Would you set down the data below exactly as shown?

Start of INPUT FOR THIS TASK

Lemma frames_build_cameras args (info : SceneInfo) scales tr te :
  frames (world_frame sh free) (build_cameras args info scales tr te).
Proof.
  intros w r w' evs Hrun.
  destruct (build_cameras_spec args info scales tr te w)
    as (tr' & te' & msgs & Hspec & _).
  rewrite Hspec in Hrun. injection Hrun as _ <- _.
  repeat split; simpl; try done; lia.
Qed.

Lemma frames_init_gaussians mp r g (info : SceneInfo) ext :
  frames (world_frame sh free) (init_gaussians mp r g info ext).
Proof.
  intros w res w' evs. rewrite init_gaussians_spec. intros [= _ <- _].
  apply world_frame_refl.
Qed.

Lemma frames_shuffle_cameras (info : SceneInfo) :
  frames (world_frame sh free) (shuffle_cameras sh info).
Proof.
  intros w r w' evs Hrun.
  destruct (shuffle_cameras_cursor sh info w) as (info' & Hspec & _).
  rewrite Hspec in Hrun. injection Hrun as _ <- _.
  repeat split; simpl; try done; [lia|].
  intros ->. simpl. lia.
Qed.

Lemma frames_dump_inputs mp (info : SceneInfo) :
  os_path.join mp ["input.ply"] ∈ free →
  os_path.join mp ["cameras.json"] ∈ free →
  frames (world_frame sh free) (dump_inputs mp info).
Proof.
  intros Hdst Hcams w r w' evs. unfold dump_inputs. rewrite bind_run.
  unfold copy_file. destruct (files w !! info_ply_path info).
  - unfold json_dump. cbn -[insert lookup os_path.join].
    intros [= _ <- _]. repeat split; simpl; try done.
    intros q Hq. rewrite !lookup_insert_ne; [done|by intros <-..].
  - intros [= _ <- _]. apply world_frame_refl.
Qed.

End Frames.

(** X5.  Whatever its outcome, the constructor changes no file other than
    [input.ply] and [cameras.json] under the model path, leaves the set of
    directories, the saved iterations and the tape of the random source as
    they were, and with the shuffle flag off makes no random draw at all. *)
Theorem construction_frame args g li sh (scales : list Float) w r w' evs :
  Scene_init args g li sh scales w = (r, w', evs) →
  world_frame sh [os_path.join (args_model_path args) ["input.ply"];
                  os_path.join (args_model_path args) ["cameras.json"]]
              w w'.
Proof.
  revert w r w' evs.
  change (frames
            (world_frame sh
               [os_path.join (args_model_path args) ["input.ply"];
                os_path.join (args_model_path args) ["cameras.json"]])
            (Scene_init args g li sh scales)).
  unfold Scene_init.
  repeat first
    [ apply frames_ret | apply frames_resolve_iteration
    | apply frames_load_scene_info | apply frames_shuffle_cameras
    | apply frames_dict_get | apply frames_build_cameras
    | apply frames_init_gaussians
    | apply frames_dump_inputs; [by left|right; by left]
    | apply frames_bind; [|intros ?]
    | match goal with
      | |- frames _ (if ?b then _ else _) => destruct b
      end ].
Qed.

End of INPUT FOR THIS TASK

### RESPONSE TO THIS TASK
Lemma frames_build_cameras args (info : SceneInfo) scales tr te :
  frames (world_frame sh free) (build_cameras args info scales tr te).
Proof.
  intros w r w' evs Hrun.
  destruct (build_cameras_spec args info scales tr te w)
    as (tr' & te' & msgs & Hspec & _).
  rewrite Hspec in Hrun. injection Hrun as _ <- _.
  repeat split; simpl; try done; lia.
Qed.

Lemma frames_init_gaussians mp r g (info : SceneInfo) ext :
  frames (world_frame sh free) (init_gaussians mp r g info ext).
Proof.
  intros w res w' evs. rewrite init_gaussians_spec. intros [= _ <- _].
  apply world_frame_refl.
Qed.

Lemma frames_shuffle_cameras (info : SceneInfo) :
  frames (world_frame sh free) (shuffle_cameras sh info).
Proof.
  intros w r w' evs Hrun.
  destruct (shuffle_cameras_cursor sh info w) as (info' & Hspec & _).
  rewrite Hspec in Hrun. injection Hrun as _ <- _.
  repeat split; simpl; try done; [lia|].
  intros ->. simpl. lia.
Qed.

Lemma frames_dump_inputs mp (info : SceneInfo) :
  os_path.join mp ["input.ply"] ∈ free →
  os_path.join mp ["cameras.json"] ∈ free →
  frames (world_frame sh free) (dump_inputs mp info).
Proof.
  intros Hdst Hcams w r w' evs. unfold dump_inputs. rewrite bind_run.
  unfold copy_file. destruct (files w !! info_ply_path info).
  - unfold json_dump. cbn -[insert lookup os_path.join].
    intros [= _ <- _]. repeat split; simpl; try done.
    intros q Hq. rewrite !lookup_insert_ne; [done|by intros <-..].
  - intros [= _ <- _]. apply world_frame_refl.
Qed.

End Frames.

(** X5.  Whatever its outcome, the constructor changes no file other than
    [input.ply] and [cameras.json] under the model path, leaves the set of
    directories, the saved iterations and the tape of the random source as
    they were, and with the shuffle flag off makes no random draw at all. *)
Theorem construction_frame args g li sh (scales : list Float) w r w' evs :
  Scene_init args g li sh scales w = (r, w', evs) →
  world_frame sh [os_path.join (args_model_path args) ["input.ply"];
                  os_path.join (args_model_path args) ["cameras.json"]]
              w w'.
Proof.
  revert w r w' evs.
  change (frames
            (world_frame sh
               [os_path.join (args_model_path args) ["input.ply"];
                os_path.join (args_model_path args) ["cameras.json"]])
            (Scene_init args g li sh scales)).
  unfold Scene_init.
  repeat first
    [ apply frames_ret | apply frames_resolve_iteration
    | apply frames_load_scene_info | apply frames_shuffle_cameras
    | apply frames_dict_get | apply frames_build_cameras
    | apply frames_init_gaussians
    | apply frames_dump_inputs; [by left|right; by left]
    | apply frames_bind; [|intros ?]
    | match goal with
      | |- frames _ (if ?b then _ else _) => destruct b
      end ].
Qed.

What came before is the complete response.